Through this blog post on "BlueSky" about PyCells, I delved further into this seemingly new (to me) programming paradigm, called Cells, by Kenny Tilton.
It basically takes the concept of a cell in a spreadsheet that get updated automatically to programming where there are a lot of internal data states that are dependent on one another in a chain, or a complex graph of dependencies. Like, the color of a button depends on whether you selected a radio button or not. Or, shut down the motor if the sensor reads above 100 degrees (example given in text).
In only the brief one hour that I've been reading about it, it seems like you make declarative statements about WHAT is chained to what, and the cell system will be able to make deterministic and discrete updates to keeping data internals consistent, so that it eliminates race conditions and deadlocks.

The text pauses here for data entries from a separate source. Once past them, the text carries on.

Section Send.
Context (net : Net) (transaction : list Byte.byte).

(** The dial loop for one leader; [remaining] is [3 - connectionTries].
    Returns [failed], the events so far and [lastError]. *)
Fixpoint dial (leader : string) (remaining : nat) (h : list event) (lastError : string)
    : bool * list event * string :=
  match net_Dial net h leader with
  | Some err =>
      let h := h ++ [EvDial leader (Some err)] in
      let lastError := err in
      match remaining with
      | S remaining => dial leader remaining h lastError
      | O => (true, h, lastError)
      end
  | None => (false, h ++ [EvDial leader None], lastError)
  end.

(** [for i := 0; i < amount; i++], with [n] iterations left. *)
Fixpoint write (leader : string) (n : nat) (h : list event) (successes : Z)
    (lastError : string) : list event * Z * string :=
  match n with
  | O => (h, successes, lastError)
  | S n =>
      match conn_Write net h leader transaction with
      | Some err => write leader n (h ++ [EvWrite leader transaction (Some err)]) successes err
      | None => write leader n (h ++ [EvWrite leader transaction None])
                  (int (successes + 1)) lastError
      end
  end.

Fixpoint send (amount : Z) (leaderTPUSockets : list string) (h : list event)
    (successes : Z) (lastError : string) : list event * Z * string :=
  match leaderTPUSockets with
  | [] => (h, successes, lastError)
  | leader :: rest =>
      let '(failed, h, lastError) := dial leader 3 h lastError in
      if failed then send amount rest h successes lastError
      else
        let '(h, successes, lastError) :=
          write leader (Z.to_nat amount) h successes lastError in
        send amount rest (h ++ [EvClose leader]) successes lastError
  end.

(** Returns the error ([None] when nil) and what was done on the
    network. *)
Definition SendRawTransaction (c : t) (amount : Z) : option (option error * list event) :=
  s ← LTPUService c;
  leaderTPUSockets ← LeaderTPUService.LeaderTPUSockets s (FanoutSlots c);
  let '(h, successes, lastError) := send amount leaderTPUSockets [] 0 "" in
  if successes =? 0 then Some (Some lastError, h) else Some (None, h).
End Send.
#[local] Instance same_streak_trans : Transitive same_streak.
Proof. unfold same_streak. intros d1 d2 d3. congruence. Qed.

Ltac streak_prim :=
  apply on_data_modifyData; intros ?; reflexivity.

Lemma checkBadge_streak entry nb :
  preserves (on_data same_streak) (checkBadge clock this entry nb).
Proof. unfold checkBadge. walk ltac:(idtac; via_calls I I I I ltac:(streak_prim)). Qed.

Lemma checkBadges_streak : preserves (on_data same_streak) (checkBadges clock this).
Proof.
  unfold checkBadges.
  walk ltac:(idtac; via_calls checkBadge_streak I I I ltac:(streak_prim)).
Qed.

Lemma awardXP_streak amount source :
  preserves (on_data same_streak) (awardXP clock this amount source).
Proof.
  unfold awardXP. walk ltac:(idtac; via_calls I checkBadges_streak I I ltac:(streak_prim)).
Qed.

(** What [updateStreak] leaves in [data.streak] and returns, by the day
    of the last activity. *)
Lemma updateStreak_spec s :
  let now := clock (ticks (browser s)) in
  let today := toDateString now in
  let lastDay := option_map toDateString (lastActivity (streak (data s))) in
  let cur := current (streak (data s)) in
  let cur' := if bool_decide (lastDay = Some (today - 1)) then cur + 1 else 1 in
  post (updateStreak clock toDateString this) s (fun r s' =>
    if bool_decide (lastDay = Some today) then
      data s' = data s /\
      r = {| streakUpdated := false; res_current := cur;
             res_longest := None; bonus := None |}
    else
      streak (data s') =
        {| current := cur';
           longest := if longest (streak (data s)) <? cur' then cur'
                      else longest (streak (data s));
           lastActivity := Some now |} /\
      streakUpdated r = true /\ res_current r = cur').
Proof.
  intros now today lastDay cur cur'.
  unfold updateStreak. apply post_bind. unfold post at 1. simpl.
  apply post_bind. unfold post at 1. simpl. fold now today lastDay.
  destruct (bool_decide (lastDay = Some today)) eqn:Htoday.
  { unfold post. simpl. done. }
  apply post_bind.
  apply (post_mono _ _ (fun _ s1 =>
            streak (data s1) =
              {| current := cur'; longest := longest (streak (data s));
                 lastActivity := lastActivity (streak (data s)) |})).
  { subst cur'. destruct (bool_decide (lastDay = Some (today - 1)));
      unfold post; simpl; reflexivity. }
  intros u1 s1 Hs1.
  apply post_bind. unfold post at 1. simpl.
  apply post_bind.
  apply (post_mono _ _ (fun _ s2 =>
            streak (data s2) =
              {| current := cur';
                 longest := if longest (streak (data s)) <? cur' then cur'
                            else longest (streak (data s));
                 lastActivity := lastActivity (streak (data s)) |})).
  { rewrite Hs1. simpl.
    destruct (longest (streak (data s)) <? cur'); unfold post; simpl;
      rewrite Hs1; reflexivity. }
  intros u2 s2 Hs2.
  apply post_bind. unfold post at 1. simpl.
  apply post_bind. unfold post at 1. simpl.
  apply post_bind.
  apply (post_preserves (on_data same_streak)).
  { walk ltac:(idtac; via_calls I I awardXP_streak I ltac:(idtac)). }
  intros u3 s3 Hs3. unfold on_data, same_streak in Hs3. simpl in Hs3.
  apply post_bind.
  apply (post_preserves (on_data same_streak)); [apply checkBadges_streak|].
  intros u4 s4 Hs4. unfold on_data, same_streak in Hs4.
  apply post_bind. unfold post at 1. simpl.
  apply post_bind. unfold post. simpl.
  rewrite Hs4, Hs3, Hs2. simpl. done.
Qed.
Lemma process_task_inv data st task st' :
  process_task data st task = Some st' →
  schedule_inv data st → schedule_inv data st'.
Proof.
  unfold process_task. intros H Hinv.
  apply bind_Some in H as (cands & Hcands & H).
  apply bind_Some in H as (res & Hres & H). injection H as <-.
  destruct res as [st1|r]; [|done].
  eapply try_slots_placed; [done | | done].
  intros s Hs. by eapply candidates_elem_of.
Qed.

Lemma run_tasks_inv data st ts st' :
  run_tasks data st ts = Some st' →
  schedule_inv data st → schedule_inv data st'.
Proof.
  revert st. induction ts as [|task ts IH]; simpl; intros st H Hinv.
  - by injection H as <-.
  - apply bind_Some in H as (st1 & H1 & H).
    eapply IH; [done|]. by eapply process_task_inv.
Qed.

Lemma run_tasks_count data st ts st' :
  run_tasks data st ts = Some st' →
  (length (schedule st') + length (errors st')
   = length (schedule st) + length (errors st) + length ts)%nat.
Proof.
  revert st. induction ts as [|task ts IH]; simpl; intros st H.
  - injection H as <-. lia.
  - apply bind_Some in H as (st1 & H1 & H). rewrite (IH _ H).
    apply process_task_step in H1
      as (cands & _ & [(e & -> & -> & _)|[-> ->]]);
      rewrite !length_app; simpl; lia.
Qed.

Lemma init_state_inv data : schedule_inv data (init_state data).
Proof.
  unfold schedule_inv; simpl. split_and!; [constructor..|].
  intros i j x y _ Hi. done.
Qed.

(** The shape of a successful response. *)
Lemma generate_schedule_success data resp :
  generate_schedule data = Some resp → slots data ≠ [] →
  ∃ st, run_tasks data (init_state data) (tasks data) = Some st
        ∧ status resp = "success"
        ∧ resp_schedule resp ≡ₚ schedule st
        ∧ sort_with_keys Z.leb (λ x, index_of (e_slot x) (slots data))
            (schedule st) = Some (resp_schedule resp)
        ∧ resp_errors resp = errors st.
Proof.
  unfold generate_schedule. intros H Hne.
  destruct (slots data) as [|s sl] eqn:Hs; [done|].
  apply bind_Some in H as (st & Hst & H).
  apply bind_Some in H as (sched & Hsched & H). injection H as <-. simpl.
  exists st. split_and!; [done..| |done|done].
  apply sort_with_keys_Some in Hsched as [_ ->]. apply sort_by_perm.
Qed.

Lemma generate_schedule_empty data :
  slots data = [] → generate_schedule data = Some error_response.
Proof. unfold generate_schedule. by intros ->. Qed.

(** ** Scoring and ordering of the candidate slots *)

Lemma foldl_min_spec (a : Z) (l : list Z) :
  let m := foldl Z.min a l in
  (m = a ∨ m ∈ l) ∧ m ≤ a ∧ ∀ x, x ∈ l → m ≤ x.
Proof.
  revert a. induction l as [|y l IH]; intros a; simpl.
  - split_and!; [by left | lia | by intros x ?%elem_of_nil].
  - destruct (IH (Z.min a y)) as (Hm & Hle & Hall). split_and!.
    + destruct Hm as [Hm|Hm]; [|right; by right].
      rewrite Hm.
      destruct (Z.min_spec a y) as [[_ E]|[_ E]]; rewrite E;
        [by left | right; by left].
    + lia.
    + intros x [->|Hx]%elem_of_cons; [lia | by apply Hall].
Qed.

Lemma score_spec data st t_name slot info daily exist :
  slot_map data !! slot = Some info →
  teacher_daily st !! t_name = Some daily →
  daily !! day info = Some exist →
  ∃ v, score data st t_name slot = Some v
       ∧ score_value (time_idx info) exist v.
Proof.
  intros Hinfo Hdaily Hexist. unfold score.
  rewrite Hinfo; simpl. rewrite Hdaily; simpl. rewrite Hexist; simpl.
  destruct ((λ e, Z.abs (time_idx info - e)) <$> elements exist)
    as [|d ds] eqn:E.
  - eexists. split; [done|]. left. split; [|done].
    apply fmap_nil_inv in E. by apply elements_empty_inv, leibniz_equiv in E.
  - eexists. split; [done|]. right. exists (foldl Z.min d ds).
    split; [|done].
    pose proof (foldl_min_spec d ds) as (Hm & Hle & Hall). simpl in *.
    assert (∀ x, x ∈ d :: ds ↔ ∃ e, e ∈ exist ∧ Z.abs (time_idx info - e) = x)
      as Hchar.
    { intros x. rewrite <- E, list_elem_of_fmap.
      setoid_rewrite elem_of_elements.
      split; intros (e & H1 & H2); exists e; by split. }
    split.
    + apply Hchar. destruct Hm as [->|Hm]; [by left | by right].
    + intros e He.
      assert (Z.abs (time_idx info - e) ∈ d :: ds) as Hin
        by (apply Hchar; eauto).
      apply elem_of_cons in Hin as [->|Hin]; [done | by apply Hall].
Qed.

(** ** When the solver returns and when it raises *)

Lemma init_state_wf data : well_formed data (init_state data).
Proof.
  unfold well_formed, init_state; simpl. split_and!.
  - intros s Hs. rewrite !(dict_of_lookup (λ _, ∅)).
    rewrite decide_True by done. by split_and!; eexists.
  - intros t Ht.
    rewrite (dict_of_lookup (λ _, dict_of ((λ d, (d, ∅)) <$> days data))).
    rewrite decide_True by done. eexists. split; [done|].
    intros d Hd. rewrite (dict_of_lookup (λ _, ∅)).
    rewrite decide_True by done. by eexists.
  - intros t Ht.
    rewrite (dict_of_lookup (λ _, dict_of ((λ d, (d, ∅)) <$> days data))).
    by rewrite decide_False.
Qed.

Lemma any_group_occupied_total st slot gs :
  is_Some (occ_groups st !! slot) → is_Some (any_group_occupied st slot gs).
Proof.
  intros [og Hog]. induction gs as [|g gs IH]; simpl; [by eexists|].
  rewrite Hog; simpl. by destruct (bool_decide (g ∈ og)).
Qed.

Lemma slot_available_total data st task s :
  well_formed data st → s ∈ slots data →
  is_Some (slot_available data st task s).
Proof.
  intros (Hocc & _) Hs. destruct (Hocc s Hs) as ([ot Hot] & Hog & _).
  unfold slot_available. rewrite Hot; simpl.
  destruct (bool_decide (t_teacher task ∈ ot)); [by eexists|].
  destruct (any_group_occupied_total st s (t_groups task) Hog) as [b ->].
  simpl. by destruct b.
Qed.

Lemma filter_avail_total data st task sl :
  well_formed data st → (∀ s, s ∈ sl → s ∈ slots data) →
  is_Some (filter_avail data st task sl).
Proof.
  intros Hwf. induction sl as [|s sl IH]; simpl; intros Hsl; [by eexists|].
  destruct (slot_available_total data st task s Hwf) as [ok ->];
    [apply Hsl; by left|].
  simpl. destruct IH as [rest ->]; [intros s' Hs'; apply Hsl; by right|].
  simpl. by eexists.
Qed.

Lemma score_total data st t s :
  well_formed data st → t ∈ teachers data → s ∈ slots data →
  is_Some (score data st t s).
Proof.
  intros (_ & Hdaily & _) Ht Hs.
  destruct (slot_map_lookup data s Hs) as (info & Hinfo & Hday).
  destruct (Hdaily t Ht) as (daily & Hd & Hdays).
  destruct (Hdays _ Hday) as [exist Hexist].
  destruct (score_spec _ _ _ _ _ _ _ Hinfo Hd Hexist) as (v & -> & _).
  by eexists.
Qed.

Lemma score_absent data st t s :
  well_formed data st → t ∉ teachers data → score data st t s = None.
Proof.
  intros (_ & _ & Habs) Ht. unfold score.
  destruct (slot_map data !! s); simpl; [|done].
  by rewrite (Habs t Ht).
Qed.

Lemma choose_room_total data st task n s :
  is_Some (occ_rooms st !! s) → is_Some (choose_room data st task n s).
Proof.
  intros [oroom Ho]. unfold choose_room, preferred_target.
  rewrite (free_rooms_filter _ _ _ _ Ho).
  destruct (bool_decide (t_type task ≠ "lecture")); simpl;
    [destruct (teacher_prefs data !! t_teacher task); simpl;
       [rewrite Ho; simpl|]|];
    repeat match goal with
           | |- context [truthy ?t] => destruct (truthy t) eqn:?; simpl
           end;
    by eexists.
Qed.

Lemma commit_total data st task s r :
  well_formed data st → s ∈ slots data → t_teacher task ∈ teachers data →
  is_Some (commit data st task s r).
Proof.
  intros (Hocc & Hdaily & _) Hs Ht.
  destruct (Hocc s Hs) as ([ot Hot] & Hog & [oroom Horoom]).
  destruct (slot_map_lookup data s Hs) as (info & Hinfo & Hday).
  destruct (Hdaily _ Ht) as (daily & Hd & Hdays).
  destruct (Hdays _ Hday) as [used Hused].
  destruct (add_groups_total _ s (t_groups task) Hog) as [og' Hog'].
  unfold commit. rewrite Hinfo; simpl. rewrite Hot; simpl.
  rewrite Horoom; simpl. rewrite Hog'; simpl. rewrite Hd; simpl.
  rewrite Hused; simpl. by eexists.
Qed.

A better explanation of it by a better informed Bill Clementson will help you understand it, in addition to this long explanation of cells by Phillip Eby. While it might sound academic, it's currently under the summer of code 2006 for google, under the python foundation. They're trying to make a port of it from Lisp's CLOS to Python. I wonder if anyone's doing it in Ruby?
However, even if it does really remove deadlocks and race conditions, I imagine other problems will crop up. It seems very analogous to cellular automata, except in this instance, the cells are heterogeneous, and there can be any number of neighbors. I expect that for even simple systems, you can get unintended and complex behavior from them, as most likely, they will be non-linear systems. How can we harness these unintended behaviors to design systems that are more than the sum of its parts? Of all the complex systems literature I've read, they've mostly been descriptive, rather than predictive. I'm not sure how to design emergent systems.